Un bras de fer tendu oppose la Fédération des entreprises du Congo (FEC) et la Direction générale des recettes de Lomami (DGRLO), antenne locale, dans le territoire de Ngandajika. La FEC dénonce avec virulence une opération de recouvrement fiscal qu'elle qualifie d'illégale.
Dans une déclaration publique faite le lundi 10 novembre, le président de la FEC à Ngandajika, Jean-Pierre Beya, a fermement dénoncé un « recouvrement forcé arbitraire et illégal » initié par les services de la DGRLO.
La critique principale de la FEC porte sur la violation des procédures légales. « Nous n’avons jamais été saisis d’un quelconque recouvrement forcé.

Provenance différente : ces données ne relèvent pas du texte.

(* ===== verification/Data.v ===== *)
(** * The maker's data client ([ws/maker/data.rs])

    Queries with a typed answer.  A request is a message; a reply of another kind, or a
    refusal, is an error.  A list is read page by page to its end.

    Each page is one awaited request over the handle of Handle.v.  What happens while the
    n-th call waits for room in the queue, and while it waits for its reply, is an argument,
    as is the n-th [Uuid::new_v4]. *)

From Stdlib Require Import ZArith Lia String.
From stdpp Require Import base list gmap strings.
From S2P Require Import Prelude Time Terms Quote Paging Rows Messages Tracker Control Session Running Handle Ready Config.

Open Scope Z_scope.
Local Open Scope string_scope.

(** ** Requests

    Every list request has an id, a limit and a cursor: what the macro [paged_request!]
    assigns. *)
Record PageLens (Q : Type) := {
  l_request_id : Q -> Uuid;
  l_limit : Q -> Z;
  l_cursor : Q -> Cursor.t;
  l_set : Uuid -> Z -> Cursor.t -> Q -> Q;
}.
Arguments l_request_id {Q} _ _.
Arguments l_limit {Q} _ _.
Arguments l_cursor {Q} _ _.
Arguments l_set {Q} _ _ _ _ _.

(** The methods a paged request is given by its macro arguments; the others are the same
    for all, below. *)
(* ws/maker/data.rs:40-48 PagedRequest *)
Record PagedRequest (Q R : Type) := {
  pr_lens : PageLens Q;
  append : R -> R -> R;
  cursor : R -> option string;
}.
Arguments pr_lens {Q R} _.
Arguments append {Q R} _ _ _.
Arguments cursor {Q R} _ _.

(** [paged]: whether [fetch] is overridden to follow the pages. *)
(* ws/maker/data.rs:19-38 MakerDataRequest *)
Record MakerDataRequest (Q R : Type) := {
  into_message : Q -> ClientMessage.t;
  into_response : ServerMessage.t -> res ServerMessage.t R;
  RESPONSE_TYPE : string;
  paged : option (PagedRequest Q R);
}.
Arguments into_message {Q R} _ _.
Arguments into_response {Q R} _ _.
Arguments RESPONSE_TYPE {Q R} _.
Arguments paged {Q R} _.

La DGRLO doit se conformer aux textes légaux et cesser toute pratique qui décourage les opérateurs économiques », a martelé M. Beya.
Selon la FEC, l'absence de notification officielle préalable au lancement de l'opération de recouvrement forcé constitue une entorse grave aux droits des opérateurs économiques et à la législation fiscale en vigueur.
La Fédération des entreprises du Congo, voix du secteur privé, insiste sur la nécessité de privilégier la collaboration et la légalité pour préserver l'économie locale.
La FEC appelle la DGRLO à privilégier le dialogue avec les opérateurs économiques; et respecter strictement les lois et procédures de recouvrement.
L'objectif est d'éviter d'« asphyxier le tissu économique local déjà fragile » par des méthodes de recouvrement agressives et non conformes.
À l'heure actuelle, la DGRLO n’a pas encore réagi officiellement aux accusations portées par la Fédération des entreprises du Congo. Ce climat de tension souligne les défis persistants entre l'administration fiscale provinciale et le secteur privé en RDC.